Quelques collègues occupent le devant de la scène pour des affaires judiciaires. Coupables ou innocents, peu importe : de toute manière, ce n’est vraiment pas le moment.
Les lumières de la Toussaint

Les histoires sont faciles à trouver dans la presse : un patron de crématorium passe en jugement pour un mélange des cendres supposé, et un thanatopracteur est accusé d’avoir utilisé des moyens non conventionnels pour stocker du sang humain. Forcément, la presse locale, et parfois nationale, s’en donne à coeur-joie.

Deux précisions s’imposent. La première, nous avons, dans le paragraphe ci-dessus, usé des précautionneuses circonvolutions de langages que nécessite la présomption d’innocence inscrite en droit français, notant au passage que certains de nos confrères de la presse écrite ne s’embarrassent pas toujours de cette dernière lorsqu’il s’agit de funéraire. La seconde, nous ne jetons pas la pierre à ces deux professionnels : ils n’ont choisi ni le timing de la justice pour celui qui est jugé, ni celui de la délation pour celui qui est pour l’instant simplement accusé.

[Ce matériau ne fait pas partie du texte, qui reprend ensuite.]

(** * Audit reporter: a shallow embedding of [audit.py]

    The development follows the pipeline of the program: extraction of
    transactions (PDF text, CSV rows, manually entered rows), aggregation
    over a date window, synthesis of the report text, sanitization of the
    text for the PDF writer, and the temporary file handed to the
    download widget.

    Python values are modelled as follows.
    - [str] is a list of Unicode code points ([N]).
    - [float] is IEEE 754 binary64, through the executable specification
      [SpecFloat] of the standard library (precision 53, emax 1024), so
      every float operation below rounds exactly as CPython does.
    - exceptions are an explicit [result] type; [try]/[except] is a match.
    - what the interpreter or a library computes outside this program
      (the clock, [hash], [float(str)], [repr(float)], full Unicode case
      mapping, the pandas ranking helpers) is a field of [Runtime]. *)

From Stdlib Require Import ZArith NArith List Bool Lia String Ascii.
From Stdlib Require Import Floats.SpecFloat DecimalN.
From stdpp Require Import base option list gmap.

Local Open Scope Z_scope.

(** ** Python strings *)

Abbreviation str := (list N).

Fixpoint lit (s : string) : str :=
  match s with
  | EmptyString => []
  | String a s' => N_of_ascii a :: lit s'
  end.
Arguments lit s%_string.

Definition NL : N := 10%N.

(** [s.startswith(p)] *)
Fixpoint is_prefix (p s : str) : bool :=
  match p, s with
  | [], _ => true
  | _ :: _, [] => false
  | a :: p', b :: s' => (a =? b)%N && is_prefix p' s'
  end.

(** [sub in s] *)
Fixpoint str_contains (sub s : str) : bool :=
  is_prefix sub s ||
  match s with
  | [] => false
  | _ :: s' => str_contains sub s'
  end.

(** [s.replace(old, new)] for a non-empty [old]: occurrences are taken
    left to right and do not overlap.  [skip] counts the characters of a
    replaced occurrence that are still to be passed over. *)
Fixpoint str_replace_from (old new : str) (skip : nat) (s : str) : str :=
  match s with
  | [] => []
  | c :: s' =>
      match skip with
      | S k => str_replace_from old new k s'
      | O =>
          if is_prefix old s
          then new ++ str_replace_from old new (length old - 1) s'
          else c :: str_replace_from old new 0 s'
      end
  end.

Definition str_replace (old new s : str) : str := str_replace_from old new 0 s.

(** [s.split(sep)] for a non-empty [sep]; [skip] as in [str_replace_from]. *)
Fixpoint str_split_from (sep : str) (skip : nat) (s : str) : list str :=
  match s with
  | [] => [[]]
  | c :: s' =>
      match skip with
      | S k => str_split_from sep k s'
      | O =>
          if is_prefix sep s
          then [] :: str_split_from sep (length sep - 1) s'
          else match str_split_from sep 0 s' with
               | [] => [[c]]
               | w :: ws => (c :: w) :: ws
               end
      end
  end.

Definition str_split (sep s : str) : list str := str_split_from sep 0 s.

(** [sep.join(parts)] *)
Fixpoint str_join (sep : str) (parts : list str) : str :=
  match parts with
  | [] => []
  | [p] => p
  | p :: ps => p ++ sep ++ str_join sep ps
  end.

(** [str.isspace] on one character: the code points CPython treats as
    white space. *)
Definition isspace (c : N) : bool :=
  ((9 <=? c) && (c <=? 13) || (28 <=? c) && (c <=? 32)
   || (c =? 133) || (c =? 160) || (c =? 5760)
   || (8192 <=? c) && (c <=? 8202)
   || (c =? 8232) || (c =? 8233) || (c =? 8239) || (c =? 8287)
   || (c =? 12288))%N.

Fixpoint lstrip (s : str) : str :=
  match s with
  | [] => []
  | c :: s' => if isspace c then lstrip s' else s
  end.

Definition rstrip (s : str) : str := rev (lstrip (rev s)).

(** [s.strip()] *)
Definition str_strip (s : str) : str := rstrip (lstrip s).

Definition is_ascii (s : str) : bool := forallb (fun c => (c <? 128)%N) s.

Definition ascii_upper (c : N) : N :=
  if ((97 <=? c) && (c <=? 122))%N then (c - 32)%N else c.

Definition ascii_lower (c : N) : N :=
  if ((65 <=? c) && (c <=? 90))%N then (c + 32)%N else c.

(** Decimal digits of a non-negative integer, most significant first. *)
Fixpoint digits_of_uint (d : Decimal.uint) : str :=
  match d with
  | Decimal.Nil => []
  | Decimal.D0 d => 48%N :: digits_of_uint d
  | Decimal.D1 d => 49%N :: digits_of_uint d
  | Decimal.D2 d => 50%N :: digits_of_uint d
  | Decimal.D3 d => 51%N :: digits_of_uint d
  | Decimal.D4 d => 52%N :: digits_of_uint d
  | Decimal.D5 d => 53%N :: digits_of_uint d
  | Decimal.D6 d => 54%N :: digits_of_uint d
  | Decimal.D7 d => 55%N :: digits_of_uint d
  | Decimal.D8 d => 56%N :: digits_of_uint d
  | Decimal.D9 d => 57%N :: digits_of_uint d
  end.

Definition digits_of_N (n : N) : str := digits_of_uint (N.to_uint n).

(** [str(z)] for an [int] *)
Definition str_of_Z (z : Z) : str :=
  match z with
  | Zneg p => 45%N :: digits_of_N (Npos p)
  | _ => digits_of_N (Z.to_N z)
  end.

(** Left padding with ['0'] to a width, as [%02d] does. *)
Definition zfill (width : nat) (s : str) : str :=
  replicate (width - length s) 48%N ++ s.

(** ** Exceptions *)

Inductive exn :=
  | KeyError (key : str)
  | ValueError (arg : str)
  | TypeError
  | UnicodeEncodeError
  | OSError.

Inductive result (A : Type) :=
  | Ok (a : A)
  | Raise (e : exn).
Arguments Ok {A} a.
Arguments Raise {A} e.

Global Instance result_ret : MRet result := fun A a => Ok a.
Global Instance result_bind : MBind result := fun A B f m =>
  match m with
  | Ok a => f a
  | Raise e => Raise e
  end.

(** ** Python floats: IEEE 754 binary64 *)

Abbreviation float64 := spec_float.

Definition fadd : float64 -> float64 -> float64 := SFadd 53 1024.
Definition fsub : float64 -> float64 -> float64 := SFsub 53 1024.
Definition fmul : float64 -> float64 -> float64 := SFmul 53 1024.
Definition fdiv : float64 -> float64 -> float64 := SFdiv 53 1024.

(** [x > y] and [x < y]; both are [False] when an operand is NaN. *)
Definition fgt (x y : float64) : bool := SFltb y x.
Definition flt (x y : float64) : bool := SFltb x y.

(** [float(z)] for an integer within the range of a float *)
Definition float_of_Z (z : Z) : float64 := binary_normalize 53 1024 z 0 false.

Definition fzero : float64 := S754_zero false.

(** The literal [0.3]: 0x1.3333333333333p-2. *)
Definition f0_3 : float64 := S754_finite false 5404319552844595 (-54).

Definition is_nan (x : float64) : bool :=
  match x with S754_nan => true | _ => false end.
(** ** The collectors

    Each [*_process] is the body of an inner [try]: the secondary fetches
    for one resource, the owner resolution, and the [resource_info] dict it
    builds, returned with the owner key it is filed under. *)

Section Collectors.

Variable E : aws_env.

(** *** Lambda *)

Definition lambda_process (func : lambda_function) : result (string * pydict) :=
  let* tags_response := list_tags E (lf_FunctionArn func) in
  let tags := tag_pairs (tags_or_empty tags_response) in
  let* app_name := extract_app_name (PList tags) in
  Ok (app_name,
      [("service", PStr "Lambda");
       ("resource_type", PStr "Function");
       ("name", PStr (lf_FunctionName func));
       ("arn", PStr (lf_FunctionArn func));
       ("app_name", PStr app_name);
       ("runtime", str_or (lf_Runtime func) "Unknown");
       ("memory", int_or (lf_MemorySize func) 0);
       ("timeout", int_or (lf_Timeout func) 0);
       ("last_modified", str_or (lf_LastModified func) "");
       ("tags", PList tags)]).

Definition lambda_warning (func : lambda_function) (e : exn) : string :=
  "Error processing Lambda function " ++ lf_FunctionName func ++ ": " ++ exn_str e.

Definition inventory_lambda_functions (st : state) : state :=
  let st := log INFO "Inventorying Lambda functions..." st in
  try_except
    (use_client E "lambda" ;;
     for_pages (list_functions E) (for_each_try lambda_process lambda_warning))
    "Error inventorying Lambda functions" st.

(** *** RDS *)

Definition rds_instance_process (db : db_instance) : result (string * pydict) :=
  let* tags_response := list_tags_for_resource E (dbi_DBInstanceArn db) in
  let tags := tag_pairs (tags_or_empty tags_response) in
  let* app_name := extract_app_name (PList tags) in
  Ok (app_name,
      [("service", PStr "RDS");
       ("resource_type", PStr "DB Instance");
       ("name", PStr (dbi_DBInstanceIdentifier db));
       ("arn", PStr (dbi_DBInstanceArn db));
       ("app_name", PStr app_name);
       ("engine", str_or (dbi_Engine db) "Unknown");
       ("instance_class", str_or (dbi_DBInstanceClass db) "Unknown");
       ("status", str_or (dbi_DBInstanceStatus db) "Unknown");
       ("allocated_storage", int_or (dbi_AllocatedStorage db) 0);
       ("tags", PList tags)]).

Definition rds_instance_warning (db : db_instance) (e : exn) : string :=
  "Error processing RDS instance " ++ dbi_DBInstanceIdentifier db ++ ": " ++ exn_str e.

Definition rds_cluster_process (cluster : db_cluster) : result (string * pydict) :=
  let* tags_response := list_tags_for_resource E (dbc_DBClusterArn cluster) in
  let tags := tag_pairs (tags_or_empty tags_response) in
  let* app_name := extract_app_name (PList tags) in
  Ok (app_name,
      [("service", PStr "RDS");
       ("resource_type", PStr "DB Cluster");
       ("name", PStr (dbc_DBClusterIdentifier cluster));
       ("arn", PStr (dbc_DBClusterArn cluster));
       ("app_name", PStr app_name);
       ("engine", str_or (dbc_Engine cluster) "Unknown");
       ("status", str_or (dbc_Status cluster) "Unknown");
       ("tags", PList tags)]).

Definition rds_cluster_warning (cluster : db_cluster) (e : exn) : string :=
  "Error processing RDS cluster " ++ dbc_DBClusterIdentifier cluster ++ ": " ++ exn_str e.

Definition inventory_rds_instances (st : state) : state :=
  let st := log INFO "Inventorying RDS instances..." st in
  try_except
    (use_client E "rds" ;;
     for_pages (describe_db_instances E)
       (for_each_try rds_instance_process rds_instance_warning) ;;
     for_pages (describe_db_clusters E)
       (for_each_try rds_cluster_process rds_cluster_warning))
    "Error inventorying RDS resources" st.

(** *** DynamoDB *)

Definition dynamodb_process (table_name : string) : result (string * pydict) :=
  let* table := describe_table E table_name in
  let* tags_response := list_tags_of_resource E (tbl_TableArn table) in
  let tags := tag_pairs (tags_or_empty tags_response) in
  let* app_name := extract_app_name (PList tags) in
  Ok (app_name,
      [("service", PStr "DynamoDB");
       ("resource_type", PStr "Table");
       ("name", PStr table_name);
       ("arn", PStr (tbl_TableArn table));
       ("app_name", PStr app_name);
       ("status", str_or (tbl_TableStatus table) "Unknown");
       ("item_count", int_or (tbl_ItemCount table) 0);
       ("table_size_bytes", int_or (tbl_TableSizeBytes table) 0);
       ("tags", PList tags)]).

Definition dynamodb_warning (table_name : string) (e : exn) : string :=
  "Error processing DynamoDB table " ++ table_name ++ ": " ++ exn_str e.

Definition inventory_dynamodb_tables (st : state) : state :=
  let st := log INFO "Inventorying DynamoDB tables..." st in
  try_except
    (use_client E "dynamodb" ;;
     for_pages (list_tables E) (for_each_try dynamodb_process dynamodb_warning))
    "Error inventorying DynamoDB tables" st.

(** *** S3 *)

(** The inner [try] around [get_bucket_tagging]: only a [ClientError] whose
    code is [NoSuchTagSet] is turned into an empty tag list; every other
    exception goes on to the bucket's handler. *)
Definition s3_bucket_tags (bucket_name : string) : result tag_list :=
  match get_bucket_tagging E bucket_name with
  | Ok tags_response => Ok (tags_or_empty tags_response)
  | Raise (ClientError code msg) =>
      if String.eqb code "NoSuchTagSet" then Ok []
      else Raise (ClientError code msg)
  | Raise e => Raise e
  end.

(** The [try] around [get_bucket_location], whose bare [except] gives
    ['Unknown']. *)
Definition s3_bucket_location (bucket_name : string) : string :=
  match get_bucket_location E bucket_name with
  | Ok (Some (Some location)) => location
  | Ok _ => "us-east-1"
  | Raise _ => "Unknown"
  end.

Definition s3_process (b : bucket) : result (string * pydict) :=
  let bucket_name := bkt_Name b in
  let* tag_set := s3_bucket_tags bucket_name in
  let tags := tag_pairs tag_set in
  let* app_name := extract_app_name (PList tags) in
  let location := s3_bucket_location bucket_name in
  Ok (app_name,
      [("service", PStr "S3");
       ("resource_type", PStr "Bucket");
       ("name", PStr bucket_name);
       ("arn", PStr ("arn:aws:s3:::" ++ bucket_name));
       ("app_name", PStr app_name);
       ("creation_date", PStr (isoformat (bkt_CreationDate b)));
       ("region", PStr location);
       ("tags", PList tags)]).

Definition s3_warning (b : bucket) (e : exn) : string :=
  "Error processing S3 bucket " ++ bkt_Name b ++ ": " ++ exn_str e.

(** [response = s3_client.list_buckets()], then the loop over
    [response['Buckets']]. *)
Definition s3_list_and_collect : block :=
  fun st =>
    match list_buckets E with
    | Ok buckets => (for_each_try s3_process s3_warning buckets st, None)
    | Raise e => (st, Some e)
    end.

Definition inventory_s3_buckets (st : state) : state :=
  let st := log INFO "Inventorying S3 buckets..." st in
  try_except (use_client E "s3" ;; s3_list_and_collect)
    "Error inventorying S3 buckets" st.

(** *** EC2 *)

Definition ec2_process (rgn : string) (instance : ec2_instance) : result (string * pydict) :=
  let tags := tag_pairs (tags_or_empty (ec2_Tags instance)) in
  let* app_name := extract_app_name (PList tags) in
  Ok (app_name,
      [("service", PStr "EC2");
       ("resource_type", PStr "Instance");
       ("name", PStr (ec2_InstanceId instance));
       ("arn", PStr ("arn:aws:ec2:" ++ rgn ++ ":"
                       ++ match ec2_OwnerId instance with Some o => o | None => "unknown" end
                       ++ ":instance/" ++ ec2_InstanceId instance));
       ("app_name", PStr app_name);
       ("instance_type", str_or (ec2_InstanceType instance) "Unknown");
       ("state", PStr match ec2_State instance with
                       | Some (Some name) => name
                       | _ => "Unknown"
                       end);
       ("launch_time", iso_or_empty (ec2_LaunchTime instance));
       ("tags", PList tags)]).

Definition ec2_warning (instance : ec2_instance) (e : exn) : string :=
  "Error processing EC2 instance " ++ ec2_InstanceId instance ++ ": " ++ exn_str e.

(** A page holds reservations, a reservation holds instances. *)
Definition inventory_ec2_instances (st : state) : state :=
  let st := log INFO "Inventorying EC2 instances..." st in
  try_except
    (use_client E "ec2" ;;
     for_pages (describe_instances E)
       (fun reservations st =>
          fold_left
            (fun st instances =>
               for_each_try (ec2_process (region st)) ec2_warning instances st)
            reservations st))
    "Error inventorying EC2 instances" st.

(** *** API Gateway *)

Definition rest_api_arn (rgn : string) (api : rest_api) : string :=
  "arn:aws:apigateway:" ++ rgn ++ "::/restapis/" ++ rest_id api.

Definition rest_api_process (rgn : string) (api : rest_api) : result (string * pydict) :=
  let* tags_response := get_tags E (rest_api_arn rgn api) in
  let tags := tag_pairs (tags_or_empty tags_response) in
  let* app_name := extract_app_name (PList tags) in
  Ok (app_name,
      [("service", PStr "API Gateway");
       ("resource_type", PStr "REST API");
       ("name", PStr (rest_name api));
       ("arn", PStr (rest_api_arn rgn api));
       ("app_name", PStr app_name);
       ("api_id", PStr (rest_id api));
       ("created_date", iso_or_empty (rest_createdDate api));
       ("tags", PList tags)]).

Il n’empêche : ça tombe drôlement mal.

Mauvais timing

Ce qui est ennuyeux, c’est que ces affaires tombent dans la première moitié d’octobre, alors que, concomitamment, dans les salles de rédaction, des journalistes s’apostrophent « Hé, au fait, on fais quoi pour la Toussaint ? ». Même si, ces dernières années, on a assisté à un basculement du traitement de notre profession dans les médias, on n’est pas à l’abri, bien au contraire. Il y a encore cinq ans, pour la Toussaint, l’immense majorité des journaux faisaient un dossier sur « le business de la mort », en expliquant, pour résumer de façon triviale, qu’on se mettait du pognon plein les poches sur le dos des familles en deuil. Puis la tendance a été de présenter le métier sous un aspect différent, celui d’un métier difficile mais essentiel, fait par des gens souvent passionnants, pour preuve le nombre de « portraits » de travailleurs du funéraire.

Mais maintenant que l’acceptation positive de la profession est devenue la tendance dominante, montrer un supposé « côté obscur des pompes funèbres » devient un moyen de se démarquer, donc une tentation, surtout lorsqu’arrivent des histoires aussi spectaculaires. On n’est jamais tranquille.

Généralisation

Une autre tendance est celle de la généralisation. C’est toujours la même chose : une société de pompes funèbres fait la une de l’actualité parce qu’elle serait « pourrie », le lecteur (et le journaliste qui a écrit l’article, ne leur prêtons pas des intentions qu’ils n’ont pas) généralise la mauvaise image qu’il se fait d’une profession. Mais il oublie que, derrière UNE société de pompes funèbres qui fait parler d’elle, il y en a des centaines qui font leur travail sans anicroche et des milliers de salariés du funéraire qui font leur métier consciencieusement et pour la plus grande satisfaction des familles en deuil. La discrétion étant une vertu cardinale de notre métier, elle est aussi notre malédiction, qui nous empêche de convoquer la presse pour montrer qu’on fait bien notre travail.

En somme, c’est l’adage de Tristan Bernard « Un journal coupé en morceaux n’intéresse aucune femme, alors qu’une femme coupée en morceaux intéresse tous les journaux. ».

S’il est mauvais de faire parler de soi en mal tout le temps, pour votre société, mais aussi pour l’ensemble de la profession, en période de Toussaint, quand toute la presse doit parler du funéraire et cherche un angle, c’est sans doute le pire. Ou alors, si vous avez une énorme bêtise à faire passer sous le tapis, attendez que la France joue contre les All Blacks : c’est une autre marche funèbre qui fera la une le lendemain.